Nice day for a stroll in the rain …
The breeze is just right for flying.
There was a time I hated hearing their fuzzy, buzzy greetings so much I would trap them and smother them. Now the white noise is comforting. The bugs and flowers have become my sidekicks … charming reminders of a secret part of me.
A part of me even my boyfriend is unaware of.
I see him across the parking lot. He leans against his souped-up vintage Honda CT70, chatting with Corbin, the starting quarterback and Jenara’s new main squeeze. Jeb’s sister and Corbin make an odd match. Jenara has pink hair and the fashion sense of a princess gone punk rocker—the antithesis of a typical Texas jock’s girlfriend. But Corbin’s mother is an interior designer who’s known for her eccentric style, so he’s accustomed to offbeat artistic personalities. At the beginning of the year the two of them were lab partners in biology. They clicked, and now they’re inseparable.
Jeb glances in my direction. He straightens as he sees me, his body language as loud as a shout. Even at this distance, the heat of his mossy-green eyes warms my skin under my lacy shirt and plaid corset.
He gestures good-bye to Corbin, who shoves a strand of reddish blond hair from his eyes and waves in my direction before joining a group of football players and cheerleaders.
Jeb shrugs out of his jacket on his way over, revealing muscular arms. His black combat boots clomp across the shimmery asphalt, and his olive skin glistens in the mist. He’s wearing a navy T-shirt with his worn jeans. A picture of My Chemical Romance is air-brushed in white with a red slash streaked diagonally across their faces. It reminds me of my blood art, and I shiver.
“Are you cold?” he asks, wrapping his jacket around me, the leather still warm from his body. For that fleeting second, I can almost taste his cologne: a mix between chocolate and musk.
“I’m just happy you’re home,” I answer, palms flat against his chest, enjoying his strength and solidity.
“Me, too.” He looks down at me, caressing me with his gaze but holding back. He cut his hair while he was gone. Wind ruffles the dark, collar-length strands. It’s still long enough at the crown and top to be wavy and is a mess from being under his helmet. It’s unkempt and wild, just the way I like it.
I want to leap into his arms for a hug or, even better, kiss his soft lips. The ache to make up for lost time winds tight around me until I’m a top ready to spin, but my shyness is even stronger. I glance over his shoulder to where four junior girls gathered around a silver PT Cruiser watch our every move. I recognize them from art class.

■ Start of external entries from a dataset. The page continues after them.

(* ===== verification/DirSpec.v ===== *)
(** Names, paths and the content of directories, without the disk (src/p4/fs.c). *)

From Stdlib Require Import ZArith Lia.
From stdpp Require Import base numbers list gmap fin_sets sets strings.
From S2P Require Import Prelude CStr Bio Log Fs FsSpec File FsCk Icache Dir.
#[local] Open Scope Z_scope.

(** * Names *)

(** The name in a buffer: the bytes before the NUL, at most [n]. *)
Fixpoint upto (n : nat) (l : list Z) : list Z :=
  match n, l with S n', c :: l' => if c =? 0 then [] else c :: upto n' l' | _, _ => [] end.
Definition cname (l : list Z) : list Z := upto DIRSIZ l.

Lemma upto_chr n l : upto (S n) l = if chr l =? 0 then [] else chr l :: upto n (tl l).
Proof. destruct l as [|c l]; [done|]. cbn. by destruct (c =? 0). Qed.

(** [namecmp] is equality of names. *)
Lemma strncmp_upto n : ∀ p q, strncmp p q n = 0 ↔ upto n p = upto n q.
Proof.
  induction n as [|n IH]; intros p q; [done|]. rewrite !upto_chr. cbn [strncmp].
  destruct (Z.eqb_spec (chr p) 0) as [Ep|Np]; cbn [negb andb].
  - rewrite Ep. destruct (Z.eqb_spec (chr q) 0) as [->|Nq]; [done|]. split; [lia|done].
  - destruct (Z.eqb_spec (chr p) (chr q)) as [E|N].
    + rewrite IH, <- E, (proj2 (Z.eqb_neq _ _)) by done. split; [by intros ->|by intros [=]].
    + destruct (Z.eqb_spec (chr q) 0) as [Eq|Nq]; [rewrite Eq; split; [lia|done]|]. split; [lia|]. by intros [=].
Qed.

Lemma namecmp_cname p q : (namecmp p q =? 0) = bool_decide (cname p = cname q).
Proof. apply eq_bool_prop_intro. rewrite bool_decide_spec, Is_true_true, Z.eqb_eq. apply strncmp_upto. Qed.

Lemma length_strncpy t n : length (strncpy t n) = n.
Proof. revert t. induction n as [|n IH]; intros t; [done|]. cbn [strncpy]. destruct (chr t =? 0); [apply length_replicate|]. cbn. by rewrite IH. Qed.

Lemma upto_strncpy n : ∀ t, upto n (strncpy t n) = upto n t.
Proof.
  induction n as [|n IH]; intros t; [done|]. rewrite (upto_chr n t). cbn [strncpy]. destruct (Z.eqb_spec (chr t) 0) as [E|N]; [done|].
  cbn [upto]. by rewrite (proj2 (Z.eqb_neq _ _)), IH.
Qed.

Lemma length_dirent i name : length (dirent i name) = DIRENT.
Proof. unfold dirent. rewrite length_app, length_le_bytes, length_strncpy. done. Qed.

Definition is_ushort (i : Z) : Prop := 0 <= i < 2 ^ 16.

Lemma dirent_inum i name : is_ushort i → de_inum (dirent i name) = i.
Proof. intros Hi. unfold de_inum, dirent. rewrite take_app_length' by done. by apply le_le_bytes. Qed.

Lemma dirent_name i name : cname (de_name (dirent i name)) = cname name.
Proof.
  unfold de_name, dirent. rewrite drop_app_length' by done. rewrite take_ge by (rewrite length_strncpy; done). apply upto_strncpy.
Qed.

(** * Directories *)

Definition dent (l : list Z) (k : nat) : list Z := take DIRENT (drop (DIRENT * k) l).
Definition ndent (l : list Z) : nat := (length l / DIRENT)%nat.

(** The first entry from [k] on, of [n], that satisfies [P]. *)
Fixpoint dfind (P : list Z → bool) (l : list Z) (k n : nat) : option nat :=
  match n with O => None | S n' => if P (dent l k) then Some k else dfind P l (S k) n' end.

Definition entry_for (name d : list Z) : bool := negb (de_inum d =? 0) && bool_decide (cname name = cname (de_name d)).
Definition entry_free (d : list Z) : bool := de_inum d =? 0.

Definition dlookup (l name : list Z) : option nat := dfind (entry_for name) l 0 (ndent l).
Definition dslot (l : list Z) : nat := default (ndent l) (dfind entry_free l 0 (ndent l)).

(** The content after [dirlink]. *)
Definition dlink (l name : list Z) (i : Z) : list Z := write_at l (DIRENT * dslot l) (dirent i name).

Lemma dfind_Some P l n : ∀ k j, dfind P l k n = Some j → (k ≤ j < k + n)%nat ∧ P (dent l j) = true ∧ ∀ j', (k ≤ j' < j)%nat → P (dent l j') = false.
Proof.
  induction n as [|n IH]; intros k j; [done|]. cbn [dfind]. destruct (P (dent l k)) eqn:E.
  - intros [= <-]. split_and!; [lia|lia|done|lia].
  - intros Hj. destruct (IH (S k) j Hj) as (Hr & HP & Hb). split_and!; [lia|lia|done|]. intros j' Hj'. destruct (decide (j' = k)) as [->|?]; [done|]. apply Hb. lia.
Qed.

Lemma dfind_None P l n : ∀ k, dfind P l k n = None → ∀ j, (k ≤ j < k + n)%nat → P (dent l j) = false.
Proof.
  induction n as [|n IH]; intros k Hn j Hj; [lia|]. cbn [dfind] in Hn. destruct (P (dent l k)) eqn:E; [done|].
  destruct (decide (j = k)) as [->|?]; [done|]. apply (IH (S k) Hn). lia.
Qed.

(** A directory as a map from names to inode numbers; the first entry for a name counts. *)
Definition dmap_from (l : list Z) (k n : nat) : gmap (list Z) Z :=
  list_to_map (omap (λ j, let d := dent l j in if de_inum d =? 0 then None else Some (cname (de_name d), de_inum d)) (seq k n)).
Definition dmap (l : list Z) : gmap (list Z) Z := dmap_from l 0 (ndent l).

Lemma dmap_step l k n : dmap_from l k (S n) =
  (if de_inum (dent l k) =? 0 then dmap_from l (S k) n else <[cname (de_name (dent l k)) := de_inum (dent l k)]> (dmap_from l (S k) n)).
Proof. unfold dmap_from. cbn [seq omap list_omap]. by destruct (de_inum (dent l k) =? 0). Qed.

(** What [dirlookup] looks for is the value of the map. *)
Lemma dmap_dfind l name n : ∀ k, dmap_from l k n !! cname name = (λ j, de_inum (dent l j)) <$> dfind (entry_for name) l k n.
Proof.
  induction n as [|n IH]; intros k; [done|]. rewrite dmap_step. cbn [dfind]. unfold entry_for at 1.
  destruct (Z.eqb_spec (de_inum (dent l k)) 0) as [E|N]; cbn [negb andb]; [apply IH|].
  case_bool_decide as Hc; [rewrite Hc; by rewrite lookup_insert_eq|]. rewrite lookup_insert_ne by done. apply IH.
Qed.

Lemma dmap_lookup l name : dmap l !! cname name = (λ j, de_inum (dent l j)) <$> dlookup l name.
Proof. apply dmap_dfind. Qed.

Lemma dmap_from_ext l l' k n : (∀ j, (k ≤ j < k + n)%nat → dent l' j = dent l j) → dmap_from l' k n = dmap_from l k n.
Proof.
  intros He. unfold dmap_from. f_equal. revert k He. induction n as [|n IH]; intros k He; [done|]. cbn [seq omap list_omap]. rewrite (He k) by lia.
  rewrite IH; [done|]. intros j Hj. apply He. lia.
Qed.

Lemma dmap_split l k n m : dmap_from l k (n + m) = dmap_from l k n ∪ dmap_from l (k + n) m.
Proof.
  revert k. induction n as [|n IH]; intros k; [rewrite Nat.add_0_r; symmetry; apply (left_id_L ∅ (∪))|]. cbn [Nat.add]. rewrite !dmap_step, IH.
  replace (S k + n)%nat with (k + S n)%nat by lia. destruct (_ =? 0); [done|]. by rewrite insert_union_l.
Qed.

(** Entry [j] is overwritten. *)
Lemma dent_write l s d j : length d = DIRENT → (DIRENT * s ≤ length l)%nat → (length l mod DIRENT = 0)%nat → 
  dent (write_at l (DIRENT * s) d) j = if decide (j = s) then d else dent l j.
Proof.
  intros Hd Hs Hm. unfold dent, write_at. case_decide as E.
  - subst j. rewrite drop_app_length' by (rewrite length_take; lia). by rewrite take_app_length' by done.
  - apply list_eq. intros x. destruct (decide (x < DIRENT)%nat) as [Hx|Hx]; [|by rewrite !lookup_take_ge by lia].
    rewrite !lookup_take_lt, !lookup_drop by done. unfold DIRENT in *. destruct (decide (16 * j + x < 16 * s)%nat) as [Hlt|Hge].
    + rewrite lookup_app_l by (rewrite length_take; lia). by rewrite lookup_take_lt by lia.
    + rewrite lookup_app_r by (rewrite length_take; lia). rewrite length_take, lookup_app_r by (rewrite Hd; lia). rewrite Hd, lookup_drop. f_equal. lia.
Qed.

Lemma dslot_spec l : (length l mod DIRENT = 0)%nat → let s := dslot l in
  (s ≤ ndent l)%nat ∧ ((s < ndent l)%nat → de_inum (dent l s) = 0) ∧ ∀ j, (j < s)%nat → de_inum (dent l j) ≠ 0.
Proof.
  intros Hm s. unfold s, dslot. destruct (dfind entry_free l 0 (ndent l)) as [j|] eqn:E; cbn [from_option]; unfold id.
  - destruct (dfind_Some _ _ _ _ _ E) as (Hr & HP & Hb). split_and!; [lia|intros _; by apply Z.eqb_eq|]. intros j' Hj'. apply Z.eqb_neq, Hb. lia.
  - split_and!; [lia|lia|]. intros j Hj. apply Z.eqb_neq. apply (dfind_None _ _ _ _ E). lia.
Qed.

Lemma ndent_length l : (length l mod DIRENT = 0)%nat → (DIRENT * ndent l = length l)%nat.
Proof. intros Hm. unfold ndent. pose proof (Nat.div_mod (length l) DIRENT ltac:(done)). lia. Qed.

(** [dirlink] of a new name adds it to the map, and changes nothing else in it. *)
Lemma dmap_dlink l name i : (length l mod DIRENT = 0)%nat → is_ushort i → i ≠ 0 → dlookup l name = None →
  dmap (dlink l name i) = <[cname name := i]> (dmap l) ∧ (length (dlink l name i) mod DIRENT = 0)%nat ∧
  length (dlink l name i) = Nat.max (length l) (DIRENT * dslot l + DIRENT).
Proof.
  intros Hm Hi Hi0 Hno. pose proof (ndent_length l Hm) as Hn. destruct (dslot_spec l Hm) as (Hs & Hfree & _). set (s := dslot l) in *.
  pose proof (length_dirent i name) as Hd. assert (DIRENT * s ≤ length l)%nat as Hsl by (unfold DIRENT in *; lia).
  set (l' := dlink l name i).
  assert (length l' = Nat.max (length l) (DIRENT * s + DIRENT)) as Hlen by (unfold l', dlink; fold s; by rewrite length_write_at, Hd).
  assert (∀ j, dent l' j = if decide (j = s) then dirent i name else dent l j) as Hdent by (intros j; by apply dent_write).
  assert (ndent l' = Nat.max (ndent l) (S s)) as Hnd.
  { unfold ndent at 1. rewrite Hlen. replace (Nat.max (length l) (DIRENT * s + DIRENT)) with (Nat.max (ndent l) (S s) * DIRENT)%nat by (unfold DIRENT in *; lia).
    by rewrite Nat.div_mul. }
  assert (∀ k n, (s < k ∨ k + n ≤ s)%nat → dmap_from l' k n = dmap_from l k n) as Hother.
  { intros k n Hk. apply dmap_from_ext. intros j Hj. rewrite Hdent, decide_False by lia. done. }
  assert (dmap l !! cname name = None) as Hnone by (by rewrite dmap_lookup, Hno).
  split_and!; [|by rewrite Hlen; replace (Nat.max (length l) (DIRENT * s + DIRENT)) with (Nat.max (ndent l) (S s) * DIRENT)%nat by (unfold DIRENT in *; lia); apply Nat.Div0.mod_mul|done].
  assert (dmap_from l' s 1 = {[cname name := i]}) as Hone.
  { rewrite dmap_step, Hdent, decide_True, dirent_inum, dirent_name by done. rewrite (proj2 (Z.eqb_neq _ _)) by done. done. }
  unfold dmap in *. rewrite Hnd. destruct (decide (s < ndent l)%nat) as [Hlt|Hge].
  - replace (Nat.max (ndent l) (S s)) with (s + (1 + (ndent l - S s)))%nat by lia. rewrite dmap_split, (dmap_split l' (0 + s) 1). cbn [Nat.add]. rewrite Hone, !Hother by lia.
    replace (ndent l) with (s + (1 + (ndent l - S s)))%nat in Hnone |- * by lia. rewrite dmap_split, (dmap_split l (0 + s) 1) in Hnone |- *. cbn [Nat.add] in *.
    assert (dmap_from l s 1 = ∅) as Hempty by (rewrite dmap_step, (Hfree Hlt); done). rewrite Hempty, (left_id_L ∅ (∪)) in Hnone |- *.
    apply lookup_union_None in Hnone as [Hn1 Hn2]. rewrite <- insert_union_singleton_l, insert_union_r by done. do 3 f_equal; lia.
  - assert (s = ndent l) as Es by lia. replace (Nat.max (ndent l) (S s)) with (s + 1)%nat by lia. rewrite dmap_split. cbn [Nat.add]. rewrite Hone, Hother by lia.
    rewrite <- Es in *. apply map_eq. intros x. destruct (decide (x = cname name)) as [->|Hx].
    + rewrite lookup_insert_eq, lookup_union_r by done. apply lookup_singleton_eq.
    + rewrite lookup_insert_ne, lookup_union_l by (done || by rewrite lookup_singleton_ne). done.
Qed.

(** * Paths *)

(** The parts of a path between slashes, and those that are not empty. *)
Fixpoint split_slash (p : list Z) : list (list Z) :=
  match p with
  | [] => [[]]
  | c :: p' => if c =? SLASH then [] :: split_slash p' else match split_slash p' with [] => [[c]] | e :: es => (c :: e) :: es end
  end.
Definition elems (p : list Z) : list (list Z) := filter (λ e, e ≠ []) (split_slash p).

Definition no_nul (p : list Z) : Prop := Forall (λ c, c ≠ 0) p.

Lemma elems_slash c p : c = SLASH → elems (c :: p) = elems p.
Proof. intros ->. unfold elems. cbn [split_slash]. rewrite Z.eqb_refl, filter_cons. by rewrite decide_False by (intros Hx; by apply Hx). Qed.

Lemma skip_slashes_spec p : no_nul p → elems (skip_slashes p) = elems p ∧ no_nul (skip_slashes p) ∧ chr (skip_slashes p) ≠ SLASH ∧ (length (skip_slashes p) ≤ length p)%nat.
Proof.
  induction 1 as [|c p Hc Hp IH]; [split_and!; [done|constructor|done|cbn; lia]|]. cbn [skip_slashes]. destruct (Z.eqb_spec c SLASH) as [->|Hne].
  - rewrite elems_slash by done. destruct IH as (? & ? & ? & ?). split_and!; try done. cbn. lia.
  - split_and!; [done|by constructor|done|lia].
Qed.

Lemma split_slash_cons p : ∃ e es, split_slash p = e :: es.
Proof. induction p as [|c p (e & es & E)]; [by exists [], []|]. cbn [split_slash]. destruct (c =? SLASH); [by exists [], (split_slash p)|]. rewrite E. by eexists _, _. Qed.

Lemma take_elem_spec p : no_nul p → let '(e, r) := take_elem p in
  (∃ es, split_slash p = e :: es ∧ filter (λ e, e ≠ []) es = elems r) ∧ no_nul r ∧ (length p = length e + length r)%nat.
Proof.
  induction 1 as [|c p Hc Hp IH]; [split_and!; [by exists []|constructor|done]|]. cbn [take_elem split_slash]. destruct (Z.eqb_spec c SLASH) as [->|Hne]; cbn [orb].
  - split_and!; [|by constructor|done]. exists (split_slash p). split; [done|]. by rewrite elems_slash.
  - rewrite (proj2 (Z.eqb_neq c 0)) by done. destruct (take_elem p) as [e r]. destruct IH as ((es & E & Ees) & Hr & Hlen). rewrite E.
    split_and!; [by exists es|done|cbn; lia].
Qed.

Lemma elems_nil p : no_nul p → chr p ≠ SLASH → (chr p = 0 ↔ elems p = []).
Proof.
  destruct p as [|c p]; [done|]. intros Hn Hc. apply Forall_cons in Hn as [Hc0 _]. cbn in Hc. split; [by intros|]. unfold elems. cbn [split_slash].
  rewrite (proj2 (Z.eqb_neq c SLASH)) by done. destruct (split_slash_cons p) as (e & es & ->). rewrite filter_cons. by rewrite decide_True.
Qed.

(** [skipelem] takes the first element of the path. *)
Lemma skipelem_spec p : no_nul p →
  match skipelem p with
  | None => elems p = []
  | Some (name, rest) => ∃ e, elems p = e :: elems rest ∧ name = take DIRSIZ e ∧ e ≠ [] ∧ no_nul rest ∧ (chr rest = 0 ↔ elems rest = []) ∧ (length rest < length p)%nat
  end.
Proof.
  intros Hn. unfold skipelem. destruct (skip_slashes_spec p Hn) as (E1 & Hn1 & Hc1 & Hl1). set (p1 := skip_slashes p) in *. rewrite <- E1. clearbody p1.
  destruct (Z.eqb_spec (chr p1) 0) as [E0|N0]; [by apply elems_nil|]. pose proof (take_elem_spec p1 Hn1) as Ht. destruct (take_elem p1) as [e r] eqn:Ete.
  destruct Ht as ((es & Es & Ees) & Hr & Hlen). destruct (skip_slashes_spec r Hr) as (E2 & Hn2 & Hc2 & Hl2).
  assert (e ≠ []) as He.
  { destruct p1 as [|c p1]; [done|]. cbn in N0, Hc1, Ete. rewrite (proj2 (Z.eqb_neq _ _)), (proj2 (Z.eqb_neq _ _)) in Ete by done. cbn in Ete.
    destruct (take_elem p1). by injection Ete as <- _. }
  exists e. split_and!; [| |done|done|by apply elems_nil|].
  - unfold elems at 1. rewrite Es, filter_cons, decide_True by done. by rewrite Ees, E2.
  - destruct (Nat.leb_spec DIRSIZ (length e)); [done|]. by rewrite take_ge by lia.
  - destruct e; [done|]. cbn [length] in Hlen. lia.
Qed.

(** The examples in the comment of [skipelem]. *)
Example skipelem_doc1 : skipelem (of_string "a/bb/c") = Some (of_string "a", of_string "bb/c").
Proof. reflexivity. Qed.
Example skipelem_doc2 : skipelem (of_string "///a//bb") = Some (of_string "a", of_string "bb").
Proof. reflexivity. Qed.
Example skipelem_doc3 : skipelem (of_string "a") = Some (of_string "a", []).
Proof. reflexivity. Qed.
Example skipelem_doc4 : skipelem [] = None ∧ skipelem (of_string "////") = None.
Proof. split; reflexivity. Qed.
(* ===== verification/DirDemo.v ===== *)
(** A disk with a root directory and one empty file in it, on which the theorems of DirThm.v and of the system calls are tried. *)

From Stdlib Require Import ZArith Lia.
From stdpp Require Import base numbers list gmap fin_sets sets strings.
From S2P Require Import Prelude CStr Bio Log LogCrash Fs FsSpec FsTrunc File FileThm FsCk Icache IcacheSpec IcacheOps IcacheThm Dir DirSpec DirOps.
#[local] Open Scope Z_scope.

(** Names are lists of bytes: "." is 46, "f" is 102. *)
Definition y_ent (i : Z) (name : list Z) : list Z := le_bytes 2 i ++ name ++ replicate (14 - length name) 0.
Definition y_data : list Z := y_ent 1 [46] ++ y_ent 1 [46; 46] ++ y_ent 2 [102].
Definition y_root : inode := Inode ROOTDEV 1 0 false true T_DIR 0 0 1 48 (34 :: replicate 12 0).
Definition y_file : inode := Inode ROOTDEV 2 0 false true T_FILE 0 0 1 0 (replicate 13 0).
Definition y_fs : disk_map :=
  <[(ROOTDEV, 34) := y_data ++ replicate 464 0]> (<[(ROOTDEV, 32) := replicate 64 0 ++ dinode_bytes y_root ++ dinode_bytes y_file ++ replicate 320 0]> w_fs).
Definition y_files : gmap Z afile := {[1 := AFile T_DIR 0 0 1 y_data; 2 := AFile T_FILE 0 0 1 []]}.

Lemma y_inode1 : din w_log w_sb y_fs 1 = y_root.
Proof. vm_compute. reflexivity. Qed.
Lemma y_inode2 : din w_log w_sb y_fs 2 = y_file.
Proof. vm_compute. reflexivity. Qed.

Lemma y_live i : live w_log w_sb y_fs i ↔ i = 1 ∨ i = 2.
Proof.
  split; [|intros [-> | ->]; (split; [by vm_compute|rewrite ?y_inode1, ?y_inode2; by vm_compute])]. intros [Hi Ht]. cbn in Hi.
  assert (i = 1 ∨ i = 2 ∨ i = 3 ∨ i = 4 ∨ i = 5 ∨ i = 6 ∨ i = 7) as Hc by lia.
  destruct Hc as [-> |[-> |[-> |[-> |[-> |[-> | ->]]]]]]; [by left|by right|exfalso; apply Ht; vm_compute; reflexivity..].
Qed.

Lemma y_used b : 0 <= b < 100 → used w_log w_sb y_fs b ↔ b < 35.
Proof. exact (x_used b). Qed.

Lemma y_slots s : saddr w_log y_fs y_root s ≠ 0 → s = 0%nat.
Proof. unfold saddr. case_decide as H13; [|by rewrite decide_True]. do 13 (destruct s as [|s]; [done|]). lia. Qed.

Lemma y_slots2 s : saddr w_log y_fs y_file s = 0.
Proof. unfold saddr. case_decide as H13; [|by rewrite decide_True]. do 13 (destruct s as [|s]; [done|]). lia. Qed.

Lemma y_meta_ge b : 34 <= b < 100 → ¬ meta w_log w_sb b.
Proof.
  intros Hb [Hm|[Hm|[Hm|(i & Hi & Hm)]]]; [|cbn in Hm; lia|cbn in Hm; lia|].
  - apply Hm. split; [unfold FSSIZE; lia|]. unfold in_log. cbn. lia.
  - cbn in Hi. unfold IBLOCK, IPB in Hm. cbn in Hm. rewrite Z.div_small in Hm; lia.
Qed.

Lemma y_good_root : good_file w_log w_sb y_fs y_root.
Proof.
  split; [split|split|].
  - done.
  - cbn. lia.
  - done.
  - intros s Hs Hn. apply y_slots in Hn as ->. change (saddr w_log y_fs y_root 0) with 34. split_and!; [done|done|apply y_used; lia| |by vm_compute]. by apply y_meta_ge.
  - intros s s' _ _ Hn E. pose proof (y_slots s Hn) as ->. symmetry. apply y_slots. by rewrite <- E.
  - change (isize y_root) with 48. unfold MAXBYTES, BSIZE. lia.
  - intros x Hx. change (Z.to_nat (isize y_root)) with 48%nat in Hx. unfold faddr. rewrite Nat.div_small by (unfold BSIZE; lia). by vm_compute.
  - by split_and!; vm_compute.
Qed.

Lemma y_good_file : good_file w_log w_sb y_fs y_file.
Proof.
  split; [split|split|].
  - done.
  - cbn. lia.
  - done.
  - intros s _ Hn. by rewrite y_slots2 in Hn.
  - intros s s' _ _ Hn. by rewrite y_slots2 in Hn.
  - change (isize y_file) with 0. unfold MAXBYTES, BSIZE. lia.
  - intros x Hx. change (Z.to_nat (isize y_file)) with 0%nat in Hx. lia.
  - by split_and!; vm_compute.
Qed.

Lemma y_blocks i b : b ∈ blocks_of w_log w_sb y_fs i → i = 1.
Proof.
  intros [Hl Hb]%blocks_live. apply y_live in Hl as [-> | ->]; [done|]. rewrite y_inode2 in Hb. apply elem_of_file_blocks in Hb as [Hb (s & _ & <-)].
  by rewrite y_slots2 in Hb.
Qed.

Lemma y_fsck : fsck w_log w_sb y_fs.
Proof.
  split.
  - split; [by vm_compute|]. intros b Hb Hm. apply y_used; [done|]. destruct (decide (b < 35)) as [?|Hge]; [done|]. exfalso. apply (y_meta_ge b); [cbn in Hb; lia|done].
  - intros i Hi. cbn in Hi. assert (IBLOCK w_sb i = 32) as -> by (unfold IBLOCK, IPB; cbn; rewrite Z.div_small; lia). by vm_compute.
  - intros i [-> | ->]%y_live; [rewrite y_inode1; apply y_good_root|rewrite y_inode2; apply y_good_file].
  - intros i j Hne b Hb1%y_blocks Hb2%y_blocks. congruence.
  - intros b Hb Hu%y_used Hm; [|done]. assert (b = 34) as ->.
    { destruct (decide (b < 34)) as [?|?]; [|lia]. exfalso. apply Hm, x_meta. lia. }
    exists 1. unfold blocks_of. rewrite decide_True by (apply y_live; by left). rewrite y_inode1. apply elem_of_file_blocks. split; [done|]. exists 0%nat. split; [unfold NSLOT; lia|done].
Qed.

(** The cache with a pointer to the root in entry 0, locked or not. *)
Definition y_entry (locked : bool) : inode := Inode ROOTDEV 1 1 locked true T_DIR 0 0 1 48 (34 :: replicate 12 0).
Definition y_cache (locked : bool) : icache := y_entry locked :: replicate 49 (Inode 0 0 0 false false 0 0 0 0 0 []).
Definition y_locks (locked : bool) : gset nat := if locked then {[0%nat]} else ∅.
Definition y_abs : afs := AFs y_files [1].

Lemma y_cache_entry b k ip : y_cache b !! k = Some ip → k = 0%nat ∧ ip = y_entry b ∨ k ≠ 0%nat ∧ ip = Inode 0 0 0 false false 0 0 0 0 0 [].
Proof. destruct k as [|k]; [intros [= <-]; by left|]. intros [-> _]%(lookup_replicate (A := inode)). by right. Qed.

Lemma y_implements b : implements w_log w_sb y_fs (y_cache b) [0%nat] (y_locks b) y_abs.
Proof.
  split.
  - apply y_fsck.
  - intros i. cbn [files y_abs]. unfold y_files. destruct (decide (live w_log w_sb y_fs i)) as [[-> | ->]%y_live|Hn].
    + rewrite y_inode1. vm_compute. reflexivity.
    + rewrite y_inode2. vm_compute. reflexivity.
    + rewrite y_live in Hn. rewrite lookup_insert_ne, lookup_singleton_ne; [done|naive_solver..].
  - split.
    + done.
    + intros k ip [[-> ->]|[Hk ->]]%y_cache_entry.
      * split; [done|]. by destruct b.
      * split; [destruct k; done|]. symmetry. apply bool_decide_eq_false. unfold y_locks. destruct b; [|apply not_elem_of_empty]. by rewrite elem_of_singleton.
    + intros k ->%list_elem_of_singleton. by eexists.
    + intros k ip Hip ->%list_elem_of_singleton. injection Hip as <-. split; [done|apply y_live; by left|]. intros _. change (inum (y_entry b)) with 1. by rewrite y_inode1.
    + by intros k k' ip ip' _ _ ->%list_elem_of_singleton ->%list_elem_of_singleton.
    + unfold y_locks. intros k Hk. destruct b; [|by apply elem_of_empty in Hk]. apply elem_of_singleton in Hk as ->. split; [by apply list_elem_of_singleton|]. by intros ip [= <-].
  - repeat constructor. by exists (y_entry b).
  - intros i [-> | ->]%y_live; [by rewrite y_inode1|by rewrite y_inode2].
Qed.

(** Inside a transaction on that disk. *)
Lemma y_sees : sees (cview := binv) w_log (binit y_fs) (set_outstanding 1 w_log) y_fs ∅.
Proof. assert (idle w_log) as Hid by (by split_and!). exact (proj2 (begin_sees w_log Hid (binit y_fs) y_fs (ex_intro _ y_fs (binit_inv y_fs)))). Qed.

Lemma y_room n : (n ≤ 25)%nat → room w_log (set_outstanding 1 w_log) n.
Proof. intros Hn. split_and!; [cbn; lia|change (lsize w_log) with 30; cbn; lia|by right]. Qed.

Definition y_dir : afile := AFile T_DIR 0 0 1 y_data.

Lemma y_is_dir : is_dir y_dir.
Proof. by split. Qed.

Lemma y_locked : locked_file w_log w_sb y_fs (y_cache true) [0%nat] y_abs 0 (y_entry true) y_dir.
Proof.
  split; [done|by apply list_elem_of_singleton|done|done|apply y_live; by left|change (inum (y_entry true)) with 1; by rewrite y_inode1|..]; vm_compute; reflexivity.
Qed.

Lemma y_tree : tree_ok y_abs.
Proof.
  intros i f Hf Ht _. cbn [files y_abs] in Hf. unfold y_files in Hf. apply lookup_insert_Some in Hf as [[<- <-]|[_ [<- <-]%lookup_singleton_Some]]; [|done].
  split; [apply y_is_dir|]. intros n i' Hn. assert (dmap (a_data y_dir) = {[ [46] := 1; [46; 46] := 1; [102] := 2 ]}) as Em by (vm_compute; reflexivity).
  change (dmap (a_data y_dir) !! n = Some i') in Hn. rewrite Em in Hn.
  apply lookup_insert_Some in Hn as [[_ <-]|[_ Hn]]; [by exists y_dir|]. apply lookup_insert_Some in Hn as [[_ <-]|[_ [_ <-]%lookup_singleton_Some]]; [by exists y_dir|exists (AFile T_FILE 0 0 1 []); split; [vm_compute; reflexivity|done]].
Qed.

Lemma y_root_file : linked (files y_abs) ROOTINO.
Proof. exists y_dir. split; [vm_compute; reflexivity|done]. Qed.

Lemma y_cached : (cached y_abs + 2 ≤ NINODE)%nat.
Proof. apply Nat.leb_le. vm_compute. reflexivity. Qed.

Jeb follows my line of sight and lifts my hand to kiss each knuckle, the scrape of his labret igniting a tingle that races all the way to the tips of my toes. “Let’s get out of here.”
“You read my mind.”
He smirks. The butterflies in my belly clash at the appearance of his dimples.
We walk hand in hand to his bike as the parking lot starts to clear. “So … looks like your mom won this morning.” He gestures to my skirt, and I roll my eyes.
Grinning, he helps me with my helmet, smooths my hair across my lower back, and separates the red strand from the blond ones. Wrapping it around his finger, he asks, “Were you working on a mosaic when I texted?”
I nod and buckle the helmet’s strap under my chin, not wanting the conversation to go this direction. Not sure how to tell him what’s been happening during my art sessions while he’s been gone.
He cups my elbow as I climb into place on the back of the seat, leaving a space for him in front. “When do I get to see this new series of yours, huh?”
“When it’s done,” I mumble. What I really mean is, when I’m ready to let him watch me make one.
He has no memory of our trip to Wonderland, but he’s noticed the changes in me, including the key I wear around my neck and never take off, and the nodules along my shoulder blades that I attribute to a Liddell family oddity.
An understatement.
For a year, I’ve been trying to figure out the best way to tell him the truth without him thinking I’m crazy. If anything can convince him we took a wild ride into Lewis Carroll’s imagination, then stepped backward in time to return as if we’d never left, it’s my blood-and-magic artwork. I just have to be brave enough to show him.
“When it’s done,” he says, repeating my cryptic answer. “Okay, then.” He gives his head a shake before tugging his helmet on. “Artists. So high maintenance.”
“Pot … kettle. While we’re on the subject, have you heard from your newest number one fan?”